10. Out of the said witnesses, P.W.1 is the second son of the deceased and he has spoken about the motive of A.1 & A.2 to commit the murder of the deceased. He has further stated that on receiving intimation about the death of his mother, he made a complaint to the Police. P.W.2, the son of A.1 has vividly spoken about the occurrence however, he is a child witness. P.W.3, neighbour has stated that on hearing the commotion from the house of the deceased, he rushed to the house of the deceased and he found A.2 fleeing away from the scene of occurrence. Then, he found the deceased lying with injuries. On hearing the alarm raised by P.W.3, the other neighbours came there and then P.W.3 informed the same to P.W.1. P.W.4 has spoken about the preparation of observation mahazar and the rough sketch.

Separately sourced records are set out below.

(* ===== verification/Float64.v ===== *)
(** * IEEE 754 binary64 arithmetic, as Go's [float64]

    Every operation is the correctly rounded one (nearest, ties to even) of the
    Standard Library's specification floats with 53 bits of precision, so the
    percentages of the scheduler evaluate bit for bit. Conversions to integers
    truncate toward zero; a value outside [int64] (or a NaN) converts to
    [-2^63], the amd64 result of the conversion Go leaves to the platform. *)

From Stdlib Require Import ZArith Lia SpecFloat.
From stdpp Require Import base numbers.
From S2P Require Import Prelude.

Local Open Scope Z_scope.

Abbreviation float64 := spec_float.

Definition f64_of_Z (z : Z) : float64 := binary_normalize 53 1024 z 0 false.
Definition f64_sub (x y : float64) : float64 := SFsub 53 1024 x y.
Definition f64_mul (x y : float64) : float64 := SFmul 53 1024 x y.
Definition f64_div (x y : float64) : float64 := SFdiv 53 1024 x y.
Definition f64_ltb (x y : float64) : bool := SFltb x y.
Definition f64_leb (x y : float64) : bool := SFleb x y.

(** Truncation toward zero of a finite value. *)
Definition f64_trunc (x : float64) : option Z :=
  match x with
  | S754_zero _ => Some 0
  | S754_finite s m e =>
      let a := if decide (0 ≤ e) then Zpos m * Z.pow 2 e else Zpos m / Z.pow 2 (- e) in
      Some (if s then - a else a)
  | _ => None
  end.

(** [math.Round]: the nearest integer, halves away from zero. *)
Definition f64_round (x : float64) : option Z :=
  match x with
  | S754_zero _ => Some 0
  | S754_finite s m e =>
      let a := if decide (0 ≤ e) then Zpos m * Z.pow 2 e
               else (Zpos m + Z.pow 2 (- e - 1)) / Z.pow 2 (- e) in
      Some (if s then - a else a)
  | _ => None
  end.

Definition clamp_int64 (z : option Z) : Z :=
  match z with
  | Some v => if decide (is_int64 v) then v else -9223372036854775808
  | None => -9223372036854775808
  end.

(** [int64(f)], [int64(math.Round(f))] and [uint64(math.Round(f))] for a
    non-negative [f] below [2^63]. *)
Definition f64_to_int64 (x : float64) : Z := clamp_int64 (f64_trunc x).
Definition f64_round_int64 (x : float64) : Z := clamp_int64 (f64_round x).
Definition f64_round_uint64 (x : float64) : Z := uwrap64 (clamp_int64 (f64_round x)).

Lemma clamp_int64_range z : is_int64 (clamp_int64 z).
Proof.
  unfold clamp_int64. destruct z as [v|]; [case_decide; [done|]|]; unfold is_int64; lia.
Qed.

Lemma f64_to_int64_range x : is_int64 (f64_to_int64 x).
Proof. apply clamp_int64_range. Qed.

Lemma f64_round_int64_range x : is_int64 (f64_round_int64 x).
Proof. apply clamp_int64_range. Qed.

#[export] Hint Resolve clamp_int64_range f64_to_int64_range f64_round_int64_range : liteio.

Example f64_third : f64_to_int64 (f64_mul (f64_div (f64_of_Z 1) (f64_of_Z 3)) (f64_of_Z 100)) = 33.
Proof. vm_compute. reflexivity. Qed.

P.W.5 has spoken on hearsay information. P.W.6 has spoken about the post mortem conducted and her final opinion regarding the cause of death of the deceased. P.W.7 has spoken about the arrest of A.1 and A.2 and the consequential recovery of M.Os.1 to 3 on the disclosure statement made by A.2. P.W.8 has spoken about the registration of the case. P.W.9 has spoken about the investigation done and the final report filed.
11. When the above incriminating materials were put to the accused under Section 313 Cr.P.C., they denied the same as false. However, they did not chose to examine any witness nor did they mark any documents on their side. Their defence was a total denial.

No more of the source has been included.